The following data has a line with "(type_idx = 10" and a line with "[lia | discriminate].". Write out exactly those lines and all the lines between them.

== EXTRACTED RECORDS ==

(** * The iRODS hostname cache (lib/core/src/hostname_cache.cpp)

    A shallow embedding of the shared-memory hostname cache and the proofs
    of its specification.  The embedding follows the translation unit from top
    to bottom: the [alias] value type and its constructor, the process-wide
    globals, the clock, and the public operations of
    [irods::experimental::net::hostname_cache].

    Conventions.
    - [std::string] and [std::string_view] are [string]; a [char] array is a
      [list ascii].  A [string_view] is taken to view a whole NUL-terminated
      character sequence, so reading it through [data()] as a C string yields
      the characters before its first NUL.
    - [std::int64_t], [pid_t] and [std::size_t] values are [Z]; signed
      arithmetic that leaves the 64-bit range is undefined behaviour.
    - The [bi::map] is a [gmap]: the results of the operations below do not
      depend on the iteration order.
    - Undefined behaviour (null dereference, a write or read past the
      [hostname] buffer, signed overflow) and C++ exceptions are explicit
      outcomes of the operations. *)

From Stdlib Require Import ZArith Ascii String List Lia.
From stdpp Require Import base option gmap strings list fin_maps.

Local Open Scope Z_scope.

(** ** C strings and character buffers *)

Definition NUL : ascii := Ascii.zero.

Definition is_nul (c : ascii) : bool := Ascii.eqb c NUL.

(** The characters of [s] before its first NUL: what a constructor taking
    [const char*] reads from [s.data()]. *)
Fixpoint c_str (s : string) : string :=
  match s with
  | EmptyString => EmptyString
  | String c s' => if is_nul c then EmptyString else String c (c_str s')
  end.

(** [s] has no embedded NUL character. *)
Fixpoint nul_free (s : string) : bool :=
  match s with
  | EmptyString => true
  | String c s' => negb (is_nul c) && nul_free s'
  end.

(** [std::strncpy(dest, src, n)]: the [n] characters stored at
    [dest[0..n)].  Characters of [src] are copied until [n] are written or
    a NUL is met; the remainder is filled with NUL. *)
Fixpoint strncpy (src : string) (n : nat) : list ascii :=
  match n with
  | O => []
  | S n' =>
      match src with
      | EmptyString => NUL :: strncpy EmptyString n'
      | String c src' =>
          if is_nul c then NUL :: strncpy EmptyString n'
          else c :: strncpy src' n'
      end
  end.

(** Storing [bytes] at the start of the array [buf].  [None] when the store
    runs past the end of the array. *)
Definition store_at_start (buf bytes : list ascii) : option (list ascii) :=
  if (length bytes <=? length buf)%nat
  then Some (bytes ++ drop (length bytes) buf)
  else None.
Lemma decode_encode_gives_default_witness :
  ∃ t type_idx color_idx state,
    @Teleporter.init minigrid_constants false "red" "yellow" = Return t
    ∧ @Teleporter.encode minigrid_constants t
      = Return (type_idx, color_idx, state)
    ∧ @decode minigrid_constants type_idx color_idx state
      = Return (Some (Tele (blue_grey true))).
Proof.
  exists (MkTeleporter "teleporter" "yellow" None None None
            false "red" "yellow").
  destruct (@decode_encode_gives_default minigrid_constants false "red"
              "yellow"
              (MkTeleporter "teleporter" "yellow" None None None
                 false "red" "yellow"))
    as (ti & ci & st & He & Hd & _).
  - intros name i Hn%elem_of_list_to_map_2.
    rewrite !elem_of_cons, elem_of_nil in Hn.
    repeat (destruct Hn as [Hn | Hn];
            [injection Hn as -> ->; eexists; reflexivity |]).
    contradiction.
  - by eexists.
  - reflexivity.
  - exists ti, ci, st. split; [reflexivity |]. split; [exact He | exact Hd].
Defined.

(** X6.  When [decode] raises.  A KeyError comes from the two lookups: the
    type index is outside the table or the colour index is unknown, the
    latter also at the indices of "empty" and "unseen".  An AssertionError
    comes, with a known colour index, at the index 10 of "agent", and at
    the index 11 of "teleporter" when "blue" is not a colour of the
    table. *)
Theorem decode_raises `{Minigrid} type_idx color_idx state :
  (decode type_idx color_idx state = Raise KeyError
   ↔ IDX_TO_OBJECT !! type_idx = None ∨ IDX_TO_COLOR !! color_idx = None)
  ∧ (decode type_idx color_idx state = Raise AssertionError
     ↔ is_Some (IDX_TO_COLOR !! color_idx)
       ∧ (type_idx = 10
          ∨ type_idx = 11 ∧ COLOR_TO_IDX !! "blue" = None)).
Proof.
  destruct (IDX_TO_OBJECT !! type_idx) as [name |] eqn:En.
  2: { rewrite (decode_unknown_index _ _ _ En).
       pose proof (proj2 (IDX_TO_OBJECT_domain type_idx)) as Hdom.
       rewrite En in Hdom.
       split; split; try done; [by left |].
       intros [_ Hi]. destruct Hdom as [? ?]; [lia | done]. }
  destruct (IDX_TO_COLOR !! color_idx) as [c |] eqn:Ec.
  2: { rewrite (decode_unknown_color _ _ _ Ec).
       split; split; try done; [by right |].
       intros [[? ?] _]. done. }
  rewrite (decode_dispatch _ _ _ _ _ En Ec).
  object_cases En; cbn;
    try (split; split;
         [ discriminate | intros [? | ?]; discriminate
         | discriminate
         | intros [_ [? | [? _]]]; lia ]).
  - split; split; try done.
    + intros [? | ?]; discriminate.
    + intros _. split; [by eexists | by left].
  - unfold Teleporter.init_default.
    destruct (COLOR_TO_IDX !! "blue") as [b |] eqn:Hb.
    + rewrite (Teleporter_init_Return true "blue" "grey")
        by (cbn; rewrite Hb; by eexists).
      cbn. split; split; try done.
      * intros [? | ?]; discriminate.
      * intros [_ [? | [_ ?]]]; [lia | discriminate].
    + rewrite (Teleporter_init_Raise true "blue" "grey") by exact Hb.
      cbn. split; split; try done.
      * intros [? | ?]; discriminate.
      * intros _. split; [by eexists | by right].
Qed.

===

• SOLUTION FOR THIS EXERCISE:
       ∧ (type_idx = 10
          ∨ type_idx = 11 ∧ COLOR_TO_IDX !! "blue" = None)).
Proof.
  destruct (IDX_TO_OBJECT !! type_idx) as [name |] eqn:En.
  2: { rewrite (decode_unknown_index _ _ _ En).
       pose proof (proj2 (IDX_TO_OBJECT_domain type_idx)) as Hdom.
       rewrite En in Hdom.
       split; split; try done; [by left |].
       intros [_ Hi]. destruct Hdom as [? ?]; [lia | done]. }
  destruct (IDX_TO_COLOR !! color_idx) as [c |] eqn:Ec.
  2: { rewrite (decode_unknown_color _ _ _ Ec).
       split; split; try done; [by right |].
       intros [[? ?] _]. done. }
  rewrite (decode_dispatch _ _ _ _ _ En Ec).
  object_cases En; cbn;
    try (split; split;
         [ discriminate | intros [? | ?]; discriminate
         | discriminate
         | intros [_ [? | [? _]]]; lia ]).
  - split; split; try done.
    + intros [? | ?]; discriminate.
    + intros _. split; [by eexists | by left].
  - unfold Teleporter.init_default.
    destruct (COLOR_TO_IDX !! "blue") as [b |] eqn:Hb.
    + rewrite (Teleporter_init_Return true "blue" "grey")
        by (cbn; rewrite Hb; by eexists).
      cbn. split; split; try done.
      * intros [? | ?]; discriminate.
      * intros [_ [? | [_ ?]]]; [lia | discriminate].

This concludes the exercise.